* EXERCISE OBJECTIVE *
Which lines in the data contain the word "Headers"? Please copy each of them.
**** DATA RECORDS
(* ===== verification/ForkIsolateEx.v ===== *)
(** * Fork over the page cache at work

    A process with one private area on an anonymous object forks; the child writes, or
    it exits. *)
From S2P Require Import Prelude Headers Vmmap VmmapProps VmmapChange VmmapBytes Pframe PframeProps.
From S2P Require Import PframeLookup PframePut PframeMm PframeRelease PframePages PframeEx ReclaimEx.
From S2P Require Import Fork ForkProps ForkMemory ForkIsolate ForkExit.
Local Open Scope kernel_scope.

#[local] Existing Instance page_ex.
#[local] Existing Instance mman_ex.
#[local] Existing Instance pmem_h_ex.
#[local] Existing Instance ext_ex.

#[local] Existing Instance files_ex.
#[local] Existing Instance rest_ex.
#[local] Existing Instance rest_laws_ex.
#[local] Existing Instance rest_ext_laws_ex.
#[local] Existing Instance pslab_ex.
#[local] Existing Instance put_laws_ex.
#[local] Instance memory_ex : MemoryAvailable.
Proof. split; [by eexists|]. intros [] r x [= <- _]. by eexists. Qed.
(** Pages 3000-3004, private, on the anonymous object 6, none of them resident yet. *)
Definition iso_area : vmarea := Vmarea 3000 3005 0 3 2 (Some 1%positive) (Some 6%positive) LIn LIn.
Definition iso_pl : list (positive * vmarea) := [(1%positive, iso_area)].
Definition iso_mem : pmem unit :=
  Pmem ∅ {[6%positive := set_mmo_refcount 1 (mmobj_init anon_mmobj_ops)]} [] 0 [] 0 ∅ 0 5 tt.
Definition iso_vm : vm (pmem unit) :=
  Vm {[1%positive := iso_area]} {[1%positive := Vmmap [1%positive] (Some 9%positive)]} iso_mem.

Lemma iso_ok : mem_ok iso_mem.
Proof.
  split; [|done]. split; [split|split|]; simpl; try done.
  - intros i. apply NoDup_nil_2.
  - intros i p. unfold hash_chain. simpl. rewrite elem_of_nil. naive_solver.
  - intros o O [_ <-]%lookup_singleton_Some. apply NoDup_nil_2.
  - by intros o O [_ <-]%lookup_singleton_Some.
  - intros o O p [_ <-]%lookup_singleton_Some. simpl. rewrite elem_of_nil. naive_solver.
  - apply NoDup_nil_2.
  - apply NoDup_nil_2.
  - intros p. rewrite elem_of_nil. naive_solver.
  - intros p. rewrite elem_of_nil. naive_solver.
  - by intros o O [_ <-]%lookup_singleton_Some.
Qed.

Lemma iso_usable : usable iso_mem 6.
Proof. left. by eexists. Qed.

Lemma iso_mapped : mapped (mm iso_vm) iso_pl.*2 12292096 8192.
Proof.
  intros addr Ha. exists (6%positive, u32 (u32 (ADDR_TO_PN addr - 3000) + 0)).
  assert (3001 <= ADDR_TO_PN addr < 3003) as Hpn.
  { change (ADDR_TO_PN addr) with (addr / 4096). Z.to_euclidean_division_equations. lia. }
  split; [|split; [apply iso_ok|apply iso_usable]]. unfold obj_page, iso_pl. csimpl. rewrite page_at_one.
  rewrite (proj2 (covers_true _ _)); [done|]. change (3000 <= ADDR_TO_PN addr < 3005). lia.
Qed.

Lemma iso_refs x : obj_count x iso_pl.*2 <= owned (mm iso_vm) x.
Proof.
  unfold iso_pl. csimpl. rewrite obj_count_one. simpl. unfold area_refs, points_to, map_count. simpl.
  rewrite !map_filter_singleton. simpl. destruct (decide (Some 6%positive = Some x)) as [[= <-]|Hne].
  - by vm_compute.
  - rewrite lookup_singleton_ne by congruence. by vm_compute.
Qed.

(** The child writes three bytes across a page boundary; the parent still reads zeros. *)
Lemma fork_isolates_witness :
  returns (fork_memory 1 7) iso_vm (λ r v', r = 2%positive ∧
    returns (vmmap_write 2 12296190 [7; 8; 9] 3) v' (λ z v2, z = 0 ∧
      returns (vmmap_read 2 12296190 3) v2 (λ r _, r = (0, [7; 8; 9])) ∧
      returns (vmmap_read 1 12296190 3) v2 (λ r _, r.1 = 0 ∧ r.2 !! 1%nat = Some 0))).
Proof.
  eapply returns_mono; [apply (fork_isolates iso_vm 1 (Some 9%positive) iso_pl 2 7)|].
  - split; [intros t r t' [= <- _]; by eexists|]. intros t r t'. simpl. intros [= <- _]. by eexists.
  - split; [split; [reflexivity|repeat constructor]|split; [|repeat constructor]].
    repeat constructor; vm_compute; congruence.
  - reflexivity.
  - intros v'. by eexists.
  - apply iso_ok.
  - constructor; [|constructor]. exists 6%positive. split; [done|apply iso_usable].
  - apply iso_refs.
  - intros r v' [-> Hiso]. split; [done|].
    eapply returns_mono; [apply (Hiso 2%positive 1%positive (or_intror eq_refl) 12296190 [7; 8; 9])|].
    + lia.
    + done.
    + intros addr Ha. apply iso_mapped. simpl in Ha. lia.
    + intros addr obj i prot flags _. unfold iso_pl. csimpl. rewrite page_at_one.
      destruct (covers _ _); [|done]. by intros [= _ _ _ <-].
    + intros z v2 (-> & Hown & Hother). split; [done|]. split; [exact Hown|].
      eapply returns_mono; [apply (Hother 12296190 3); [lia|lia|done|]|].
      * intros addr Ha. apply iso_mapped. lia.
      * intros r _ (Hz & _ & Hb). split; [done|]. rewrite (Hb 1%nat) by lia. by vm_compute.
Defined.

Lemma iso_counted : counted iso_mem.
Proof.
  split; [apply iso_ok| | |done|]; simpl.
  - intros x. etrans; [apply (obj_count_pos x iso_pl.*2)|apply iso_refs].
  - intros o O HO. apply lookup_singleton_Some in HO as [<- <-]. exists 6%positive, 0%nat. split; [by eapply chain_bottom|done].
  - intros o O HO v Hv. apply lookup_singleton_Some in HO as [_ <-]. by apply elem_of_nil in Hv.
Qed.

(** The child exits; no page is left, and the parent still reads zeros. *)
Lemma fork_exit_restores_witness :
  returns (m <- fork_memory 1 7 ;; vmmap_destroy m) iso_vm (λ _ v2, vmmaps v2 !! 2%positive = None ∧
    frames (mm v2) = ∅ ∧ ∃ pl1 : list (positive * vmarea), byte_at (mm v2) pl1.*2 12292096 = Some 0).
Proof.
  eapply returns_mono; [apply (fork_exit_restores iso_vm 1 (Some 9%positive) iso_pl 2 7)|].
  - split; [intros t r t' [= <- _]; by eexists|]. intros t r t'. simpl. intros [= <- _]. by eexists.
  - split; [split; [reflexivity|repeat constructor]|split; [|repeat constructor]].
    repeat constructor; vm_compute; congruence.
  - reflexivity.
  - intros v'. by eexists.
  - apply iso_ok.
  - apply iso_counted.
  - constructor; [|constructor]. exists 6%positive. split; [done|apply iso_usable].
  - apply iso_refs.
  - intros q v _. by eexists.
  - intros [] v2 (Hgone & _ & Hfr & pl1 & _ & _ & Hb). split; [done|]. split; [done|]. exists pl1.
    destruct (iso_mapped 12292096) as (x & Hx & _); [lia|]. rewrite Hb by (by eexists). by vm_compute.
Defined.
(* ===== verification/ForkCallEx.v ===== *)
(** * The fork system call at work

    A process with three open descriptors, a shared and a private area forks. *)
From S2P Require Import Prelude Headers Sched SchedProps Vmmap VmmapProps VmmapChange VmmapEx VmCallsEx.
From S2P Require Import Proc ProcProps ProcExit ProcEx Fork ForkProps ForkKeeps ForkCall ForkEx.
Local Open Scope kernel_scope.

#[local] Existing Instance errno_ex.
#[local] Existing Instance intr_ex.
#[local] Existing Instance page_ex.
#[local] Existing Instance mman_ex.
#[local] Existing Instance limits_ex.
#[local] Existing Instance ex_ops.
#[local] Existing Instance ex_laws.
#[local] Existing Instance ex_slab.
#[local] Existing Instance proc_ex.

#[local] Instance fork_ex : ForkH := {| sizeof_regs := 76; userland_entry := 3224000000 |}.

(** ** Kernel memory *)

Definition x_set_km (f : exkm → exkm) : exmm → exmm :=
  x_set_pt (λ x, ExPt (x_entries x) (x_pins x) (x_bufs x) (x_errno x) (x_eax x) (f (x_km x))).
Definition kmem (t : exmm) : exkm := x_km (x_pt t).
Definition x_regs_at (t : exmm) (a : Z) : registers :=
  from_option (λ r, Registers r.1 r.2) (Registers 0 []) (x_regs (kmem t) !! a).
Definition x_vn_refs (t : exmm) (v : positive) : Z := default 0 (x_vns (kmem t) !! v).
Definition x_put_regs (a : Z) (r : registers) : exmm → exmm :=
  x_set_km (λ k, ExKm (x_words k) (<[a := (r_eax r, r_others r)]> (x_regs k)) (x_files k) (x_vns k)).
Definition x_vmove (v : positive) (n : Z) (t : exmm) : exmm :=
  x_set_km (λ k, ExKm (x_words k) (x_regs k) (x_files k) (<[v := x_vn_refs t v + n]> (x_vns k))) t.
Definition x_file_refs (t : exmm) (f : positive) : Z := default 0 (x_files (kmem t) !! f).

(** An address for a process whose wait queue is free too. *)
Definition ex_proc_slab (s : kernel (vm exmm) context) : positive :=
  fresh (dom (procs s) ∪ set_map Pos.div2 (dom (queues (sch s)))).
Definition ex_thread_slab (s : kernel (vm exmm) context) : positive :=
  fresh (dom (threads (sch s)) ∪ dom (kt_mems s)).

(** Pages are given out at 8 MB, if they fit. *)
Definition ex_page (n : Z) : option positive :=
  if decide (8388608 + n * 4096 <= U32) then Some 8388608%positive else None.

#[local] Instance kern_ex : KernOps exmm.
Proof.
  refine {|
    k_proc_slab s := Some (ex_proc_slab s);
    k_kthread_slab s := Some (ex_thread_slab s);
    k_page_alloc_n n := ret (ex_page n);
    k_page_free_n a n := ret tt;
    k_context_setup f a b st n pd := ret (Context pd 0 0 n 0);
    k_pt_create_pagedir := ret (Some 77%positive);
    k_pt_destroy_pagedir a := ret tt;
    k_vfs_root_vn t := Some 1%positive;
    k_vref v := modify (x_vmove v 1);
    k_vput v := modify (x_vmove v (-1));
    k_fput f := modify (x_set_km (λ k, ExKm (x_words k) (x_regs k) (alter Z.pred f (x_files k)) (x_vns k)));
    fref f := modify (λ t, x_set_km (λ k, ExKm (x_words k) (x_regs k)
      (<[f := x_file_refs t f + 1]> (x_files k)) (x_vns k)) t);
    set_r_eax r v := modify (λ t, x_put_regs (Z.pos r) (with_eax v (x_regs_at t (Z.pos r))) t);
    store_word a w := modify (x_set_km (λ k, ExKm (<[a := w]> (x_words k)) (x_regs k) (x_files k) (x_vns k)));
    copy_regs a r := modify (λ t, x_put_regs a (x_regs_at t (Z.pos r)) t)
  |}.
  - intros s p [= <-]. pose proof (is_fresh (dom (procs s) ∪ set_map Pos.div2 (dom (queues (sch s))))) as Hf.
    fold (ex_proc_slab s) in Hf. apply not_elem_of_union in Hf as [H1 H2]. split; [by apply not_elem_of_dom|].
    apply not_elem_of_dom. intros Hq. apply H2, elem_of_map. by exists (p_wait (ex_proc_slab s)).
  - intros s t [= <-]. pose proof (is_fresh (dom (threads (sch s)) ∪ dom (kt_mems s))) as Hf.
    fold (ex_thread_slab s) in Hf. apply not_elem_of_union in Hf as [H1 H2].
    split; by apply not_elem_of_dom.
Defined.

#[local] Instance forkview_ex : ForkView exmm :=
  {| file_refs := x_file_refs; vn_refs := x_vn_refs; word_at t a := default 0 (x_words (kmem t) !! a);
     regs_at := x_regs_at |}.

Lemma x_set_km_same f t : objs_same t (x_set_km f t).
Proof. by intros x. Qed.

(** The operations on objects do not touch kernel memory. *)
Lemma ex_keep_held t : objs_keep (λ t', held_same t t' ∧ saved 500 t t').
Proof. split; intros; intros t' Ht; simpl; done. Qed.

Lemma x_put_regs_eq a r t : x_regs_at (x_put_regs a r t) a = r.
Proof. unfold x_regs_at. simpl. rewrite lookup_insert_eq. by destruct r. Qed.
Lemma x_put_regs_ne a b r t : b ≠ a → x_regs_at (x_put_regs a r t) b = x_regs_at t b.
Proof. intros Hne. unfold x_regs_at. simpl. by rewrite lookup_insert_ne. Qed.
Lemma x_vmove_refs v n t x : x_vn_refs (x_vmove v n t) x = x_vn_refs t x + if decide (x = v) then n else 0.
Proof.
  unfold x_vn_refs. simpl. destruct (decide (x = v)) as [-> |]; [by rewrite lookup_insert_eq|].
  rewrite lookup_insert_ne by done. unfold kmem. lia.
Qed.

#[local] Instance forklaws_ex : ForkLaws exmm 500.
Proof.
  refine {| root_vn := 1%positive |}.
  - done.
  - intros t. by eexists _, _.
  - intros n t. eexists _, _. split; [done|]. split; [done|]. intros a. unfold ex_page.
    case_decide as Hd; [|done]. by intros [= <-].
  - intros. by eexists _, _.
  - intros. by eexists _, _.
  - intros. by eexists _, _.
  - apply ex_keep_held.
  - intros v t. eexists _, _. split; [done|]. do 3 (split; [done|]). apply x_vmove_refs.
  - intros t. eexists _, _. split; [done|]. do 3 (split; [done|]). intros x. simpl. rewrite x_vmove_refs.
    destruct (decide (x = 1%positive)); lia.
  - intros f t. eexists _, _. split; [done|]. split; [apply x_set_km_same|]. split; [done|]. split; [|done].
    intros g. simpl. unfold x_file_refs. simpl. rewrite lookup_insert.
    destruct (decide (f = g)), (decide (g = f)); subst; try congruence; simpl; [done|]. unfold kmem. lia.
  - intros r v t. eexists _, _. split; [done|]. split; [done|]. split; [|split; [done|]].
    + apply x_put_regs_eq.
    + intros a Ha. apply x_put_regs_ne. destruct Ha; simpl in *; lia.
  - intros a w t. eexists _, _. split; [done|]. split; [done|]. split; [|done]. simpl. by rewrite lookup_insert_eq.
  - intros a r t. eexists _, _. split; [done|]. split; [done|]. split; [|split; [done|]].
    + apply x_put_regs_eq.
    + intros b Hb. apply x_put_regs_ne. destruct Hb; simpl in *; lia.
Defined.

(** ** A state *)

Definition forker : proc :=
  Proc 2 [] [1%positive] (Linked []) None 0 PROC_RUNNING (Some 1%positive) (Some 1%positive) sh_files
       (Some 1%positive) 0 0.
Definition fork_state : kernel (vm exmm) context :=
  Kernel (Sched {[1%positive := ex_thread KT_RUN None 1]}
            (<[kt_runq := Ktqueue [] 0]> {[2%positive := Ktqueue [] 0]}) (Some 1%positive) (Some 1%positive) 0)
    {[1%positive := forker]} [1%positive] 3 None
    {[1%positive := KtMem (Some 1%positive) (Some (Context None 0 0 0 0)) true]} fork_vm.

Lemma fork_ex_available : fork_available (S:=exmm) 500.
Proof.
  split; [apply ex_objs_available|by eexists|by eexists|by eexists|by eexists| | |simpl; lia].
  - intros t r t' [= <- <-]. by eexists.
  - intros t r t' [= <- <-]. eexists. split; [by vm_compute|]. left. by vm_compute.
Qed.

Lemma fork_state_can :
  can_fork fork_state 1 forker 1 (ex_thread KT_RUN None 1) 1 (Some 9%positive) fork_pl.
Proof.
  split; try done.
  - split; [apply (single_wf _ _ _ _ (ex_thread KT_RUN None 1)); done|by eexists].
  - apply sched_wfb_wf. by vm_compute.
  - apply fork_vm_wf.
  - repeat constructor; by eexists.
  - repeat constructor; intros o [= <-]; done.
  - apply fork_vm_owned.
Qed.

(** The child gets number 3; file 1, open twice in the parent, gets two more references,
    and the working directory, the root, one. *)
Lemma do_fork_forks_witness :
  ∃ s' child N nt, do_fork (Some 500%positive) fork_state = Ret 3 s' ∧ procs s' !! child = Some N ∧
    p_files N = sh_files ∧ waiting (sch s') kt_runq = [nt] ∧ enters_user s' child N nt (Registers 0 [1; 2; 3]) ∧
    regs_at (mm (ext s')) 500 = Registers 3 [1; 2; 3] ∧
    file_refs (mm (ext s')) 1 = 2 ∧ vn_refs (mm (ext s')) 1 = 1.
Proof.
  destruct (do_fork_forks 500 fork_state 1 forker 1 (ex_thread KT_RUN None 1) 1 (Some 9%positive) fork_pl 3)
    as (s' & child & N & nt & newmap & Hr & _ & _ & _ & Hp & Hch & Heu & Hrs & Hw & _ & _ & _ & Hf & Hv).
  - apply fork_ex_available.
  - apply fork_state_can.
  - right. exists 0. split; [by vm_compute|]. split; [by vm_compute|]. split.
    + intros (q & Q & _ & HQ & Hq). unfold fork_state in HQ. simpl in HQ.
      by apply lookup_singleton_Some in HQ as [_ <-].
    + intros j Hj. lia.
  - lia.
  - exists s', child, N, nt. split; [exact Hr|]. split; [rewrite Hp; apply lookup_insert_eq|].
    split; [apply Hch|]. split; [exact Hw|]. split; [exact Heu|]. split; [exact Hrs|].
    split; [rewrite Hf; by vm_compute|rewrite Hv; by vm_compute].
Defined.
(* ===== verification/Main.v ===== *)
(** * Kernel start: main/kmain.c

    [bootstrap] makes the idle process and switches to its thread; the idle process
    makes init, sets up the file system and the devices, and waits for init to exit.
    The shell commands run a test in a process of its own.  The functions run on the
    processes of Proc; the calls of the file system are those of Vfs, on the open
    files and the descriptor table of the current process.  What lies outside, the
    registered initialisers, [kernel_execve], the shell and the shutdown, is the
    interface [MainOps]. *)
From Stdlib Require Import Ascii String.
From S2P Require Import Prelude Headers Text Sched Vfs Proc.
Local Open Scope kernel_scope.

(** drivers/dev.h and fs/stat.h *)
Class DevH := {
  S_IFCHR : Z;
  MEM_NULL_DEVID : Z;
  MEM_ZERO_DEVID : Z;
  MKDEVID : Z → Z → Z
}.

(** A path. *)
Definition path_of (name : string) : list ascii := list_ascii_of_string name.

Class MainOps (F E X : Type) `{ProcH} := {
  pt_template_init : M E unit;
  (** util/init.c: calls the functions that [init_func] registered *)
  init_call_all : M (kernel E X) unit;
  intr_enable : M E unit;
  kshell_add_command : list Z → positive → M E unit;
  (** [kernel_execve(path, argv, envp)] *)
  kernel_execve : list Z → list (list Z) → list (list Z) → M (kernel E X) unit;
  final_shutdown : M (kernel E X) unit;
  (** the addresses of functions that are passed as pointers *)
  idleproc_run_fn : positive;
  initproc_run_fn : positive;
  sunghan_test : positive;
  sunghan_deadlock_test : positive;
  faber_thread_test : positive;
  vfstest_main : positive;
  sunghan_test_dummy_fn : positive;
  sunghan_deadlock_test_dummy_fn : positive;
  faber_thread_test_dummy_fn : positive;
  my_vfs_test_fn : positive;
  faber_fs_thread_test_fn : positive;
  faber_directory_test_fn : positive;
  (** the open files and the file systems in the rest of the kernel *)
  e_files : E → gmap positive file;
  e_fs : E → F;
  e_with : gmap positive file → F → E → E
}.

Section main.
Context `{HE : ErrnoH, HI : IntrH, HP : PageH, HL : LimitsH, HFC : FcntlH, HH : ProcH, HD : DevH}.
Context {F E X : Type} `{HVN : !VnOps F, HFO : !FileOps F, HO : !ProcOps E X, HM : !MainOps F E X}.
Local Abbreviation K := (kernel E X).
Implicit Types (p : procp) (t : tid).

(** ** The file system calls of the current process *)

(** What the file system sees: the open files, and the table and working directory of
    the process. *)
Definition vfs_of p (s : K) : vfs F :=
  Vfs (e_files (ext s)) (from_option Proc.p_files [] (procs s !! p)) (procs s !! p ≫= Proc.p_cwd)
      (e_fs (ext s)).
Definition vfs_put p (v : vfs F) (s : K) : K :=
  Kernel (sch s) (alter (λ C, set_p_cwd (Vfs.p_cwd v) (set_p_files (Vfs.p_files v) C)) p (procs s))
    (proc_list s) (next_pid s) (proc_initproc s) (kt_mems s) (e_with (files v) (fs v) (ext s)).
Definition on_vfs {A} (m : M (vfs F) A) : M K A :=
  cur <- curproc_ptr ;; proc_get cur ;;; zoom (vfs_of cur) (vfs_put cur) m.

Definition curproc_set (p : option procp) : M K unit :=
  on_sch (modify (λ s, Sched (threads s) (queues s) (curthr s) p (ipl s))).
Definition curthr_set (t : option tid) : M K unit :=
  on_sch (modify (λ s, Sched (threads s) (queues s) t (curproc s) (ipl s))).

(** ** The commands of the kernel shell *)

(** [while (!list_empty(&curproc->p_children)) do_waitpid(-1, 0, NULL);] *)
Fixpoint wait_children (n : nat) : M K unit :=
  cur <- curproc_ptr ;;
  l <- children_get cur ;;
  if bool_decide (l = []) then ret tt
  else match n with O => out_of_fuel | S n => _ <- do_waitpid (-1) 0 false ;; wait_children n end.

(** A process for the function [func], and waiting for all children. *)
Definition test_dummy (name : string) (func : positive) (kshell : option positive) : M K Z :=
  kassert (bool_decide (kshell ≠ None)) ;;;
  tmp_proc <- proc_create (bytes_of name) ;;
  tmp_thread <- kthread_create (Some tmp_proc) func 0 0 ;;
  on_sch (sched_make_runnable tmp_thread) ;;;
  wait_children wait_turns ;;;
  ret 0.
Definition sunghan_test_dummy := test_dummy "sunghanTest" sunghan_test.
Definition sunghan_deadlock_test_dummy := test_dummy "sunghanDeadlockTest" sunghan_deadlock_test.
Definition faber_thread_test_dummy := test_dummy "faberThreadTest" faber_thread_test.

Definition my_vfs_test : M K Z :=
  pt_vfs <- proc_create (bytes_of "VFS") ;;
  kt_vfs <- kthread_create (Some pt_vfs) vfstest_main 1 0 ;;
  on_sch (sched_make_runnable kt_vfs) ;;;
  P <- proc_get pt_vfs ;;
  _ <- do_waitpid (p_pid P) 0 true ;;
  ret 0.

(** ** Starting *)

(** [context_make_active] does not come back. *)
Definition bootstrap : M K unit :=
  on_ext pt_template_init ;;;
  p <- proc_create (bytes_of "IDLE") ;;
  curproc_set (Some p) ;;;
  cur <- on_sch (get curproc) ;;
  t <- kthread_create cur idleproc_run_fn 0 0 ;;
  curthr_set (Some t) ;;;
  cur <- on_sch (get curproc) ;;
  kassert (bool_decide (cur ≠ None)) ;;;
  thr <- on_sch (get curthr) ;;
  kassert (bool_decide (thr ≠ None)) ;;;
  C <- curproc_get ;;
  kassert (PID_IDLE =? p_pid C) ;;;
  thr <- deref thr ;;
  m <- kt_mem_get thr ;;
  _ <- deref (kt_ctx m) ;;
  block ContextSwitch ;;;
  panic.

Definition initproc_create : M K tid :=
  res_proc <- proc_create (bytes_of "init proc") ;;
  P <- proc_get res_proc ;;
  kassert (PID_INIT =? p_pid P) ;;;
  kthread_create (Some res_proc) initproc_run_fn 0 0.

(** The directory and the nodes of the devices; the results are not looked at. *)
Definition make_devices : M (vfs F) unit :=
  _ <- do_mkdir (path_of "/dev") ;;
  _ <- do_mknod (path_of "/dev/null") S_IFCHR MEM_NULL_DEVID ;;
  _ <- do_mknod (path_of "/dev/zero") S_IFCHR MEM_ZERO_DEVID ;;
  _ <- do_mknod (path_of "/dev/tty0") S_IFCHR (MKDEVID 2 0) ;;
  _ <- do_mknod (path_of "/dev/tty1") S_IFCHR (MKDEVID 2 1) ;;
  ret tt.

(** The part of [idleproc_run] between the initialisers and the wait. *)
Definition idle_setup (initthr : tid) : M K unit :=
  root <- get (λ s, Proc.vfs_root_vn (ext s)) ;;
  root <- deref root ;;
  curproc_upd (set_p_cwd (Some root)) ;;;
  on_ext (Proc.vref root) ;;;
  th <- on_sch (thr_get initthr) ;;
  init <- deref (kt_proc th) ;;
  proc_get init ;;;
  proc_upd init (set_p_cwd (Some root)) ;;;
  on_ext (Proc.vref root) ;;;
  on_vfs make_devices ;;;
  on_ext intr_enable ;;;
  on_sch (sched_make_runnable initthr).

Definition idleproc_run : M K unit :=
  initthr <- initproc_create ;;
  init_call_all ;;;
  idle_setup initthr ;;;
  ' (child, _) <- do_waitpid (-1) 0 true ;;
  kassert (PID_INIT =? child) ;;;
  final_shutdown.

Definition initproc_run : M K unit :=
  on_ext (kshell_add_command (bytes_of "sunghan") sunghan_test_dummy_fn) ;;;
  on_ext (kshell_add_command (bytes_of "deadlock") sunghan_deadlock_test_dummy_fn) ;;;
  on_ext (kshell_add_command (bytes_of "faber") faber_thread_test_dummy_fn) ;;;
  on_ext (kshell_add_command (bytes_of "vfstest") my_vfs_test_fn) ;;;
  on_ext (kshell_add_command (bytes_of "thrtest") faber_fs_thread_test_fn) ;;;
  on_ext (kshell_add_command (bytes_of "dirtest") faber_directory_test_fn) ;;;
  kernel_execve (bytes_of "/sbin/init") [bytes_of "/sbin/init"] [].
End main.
********
* RESPONSE TO THIS EXERCISE *
From S2P Require Import Prelude Headers Vmmap VmmapProps VmmapChange VmmapBytes Pframe PframeProps.
From S2P Require Import Prelude Headers Sched SchedProps Vmmap VmmapProps VmmapChange VmmapEx VmCallsEx.
From S2P Require Import Prelude Headers Text Sched Vfs Proc.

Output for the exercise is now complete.